Task directions:
Please transcribe, word for word, the line containing "<| co_decode_ := dec3" and every line after it through the end of the records below, and nothing else.

Provided material:
Lemma latch_all_inv c c' :
  Core_latch_all c = Some c' ->
  exists wb rf e fetch dec bp st1 ex_mem dmem st2 mem_wb fetch' imem st3 if_id,
    let '(hz, fetch2, dec2) := HazardUnit_latch (co_hazard_ c) fetch dec in
    let '(dec3, id_ex) := DecodeStage_latch dec2 (co_id_ex_ c) in
    WritebackStage_latch (co_wb_ c) (co_rf_ c) = Some (wb, rf) /\
    ExecuteStage_latch (co_ex_ c) (co_fetch_ c) (co_decode_ c) (co_bpred_ c) (co_stats_ c)
      (co_ex_mem_ c) = Some (e, fetch, dec, bp, st1, ex_mem) /\
    MemAccessStage_latch (co_dmem_ c) st1 (co_mem_wb_ c) = Some (dmem, st2, mem_wb) /\
    FetchStage_latch (co_imem_ c) st2 fetch2 (co_if_id_ c) = Some (fetch', imem, st3, if_id) /\
    c' = c <| co_wb_ := wb |> <| co_rf_ := rf |> <| co_fwd_ := ForwardUnit_latch (co_fwd_ c) |>
           <| co_ex_ := e |> <| co_bpred_ := bp |> <| co_ex_mem_ := ex_mem |>
           <| co_dmem_ := dmem |> <| co_mem_wb_ := mem_wb |> <| co_hazard_ := hz |>
           <| co_decode_ := dec3 |> <| co_id_ex_ := id_ex |> <| co_fetch_ := fetch' |>
           <| co_imem_ := imem |> <| co_if_id_ := if_id |> <| co_stats_ := stats_cycle st3 |>.
Proof using Type.
  destruct c. unfold Core_latch_all, Core_latch_wb_fwd, Core_latch_mem, Core_count_cycle.
  core_simpl. intros E.
  destruct (WritebackStage_latch co_wb_ co_rf_) as [[wb rf]|] eqn:Ew;
    cbn [mbind option_bind] in E; [core_simpl_in E|done].
  destruct (ExecuteStage_latch _ _ _ _ _ _) as [[[[[[e fetch] dec] bp] st1] ex_mem]|] eqn:Ee;
    cbn [mbind option_bind] in E; [core_simpl_in E|done].
  destruct (MemAccessStage_latch _ _ _) as [[[dmem st2] mem_wb]|] eqn:Em;
    cbn [mbind option_bind] in E; [core_simpl_in E|done].
  exists wb, rf, e, fetch, dec, bp, st1, ex_mem, dmem, st2, mem_wb.
  unfold HazardUnit_latch, DecodeStage_latch in *. core_simpl_in E.
  match type of E with mbind _ ?m = _ =>
    destruct m as [[[[fetch' imem] st3] if_id]|] eqn:Ef end;
    cbn [mbind option_bind] in E; [core_simpl_in E|done].
  injection E as <-. exists fetch', imem, st3, if_id. by split_and!.
Qed.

Response area:
           <| co_decode_ := dec3 |> <| co_id_ex_ := id_ex |> <| co_fetch_ := fetch' |>
           <| co_imem_ := imem |> <| co_if_id_ := if_id |> <| co_stats_ := stats_cycle st3 |>.
Proof using Type.
  destruct c. unfold Core_latch_all, Core_latch_wb_fwd, Core_latch_mem, Core_count_cycle.
  core_simpl. intros E.
  destruct (WritebackStage_latch co_wb_ co_rf_) as [[wb rf]|] eqn:Ew;
    cbn [mbind option_bind] in E; [core_simpl_in E|done].
  destruct (ExecuteStage_latch _ _ _ _ _ _) as [[[[[[e fetch] dec] bp] st1] ex_mem]|] eqn:Ee;
    cbn [mbind option_bind] in E; [core_simpl_in E|done].
  destruct (MemAccessStage_latch _ _ _) as [[[dmem st2] mem_wb]|] eqn:Em;
    cbn [mbind option_bind] in E; [core_simpl_in E|done].
  exists wb, rf, e, fetch, dec, bp, st1, ex_mem, dmem, st2, mem_wb.
  unfold HazardUnit_latch, DecodeStage_latch in *. core_simpl_in E.
  match type of E with mbind _ ?m = _ =>
    destruct m as [[[[fetch' imem] st3] if_id]|] eqn:Ef end;
    cbn [mbind option_bind] in E; [core_simpl_in E|done].
  injection E as <-. exists fetch', imem, st3, if_id. by split_and!.
Qed.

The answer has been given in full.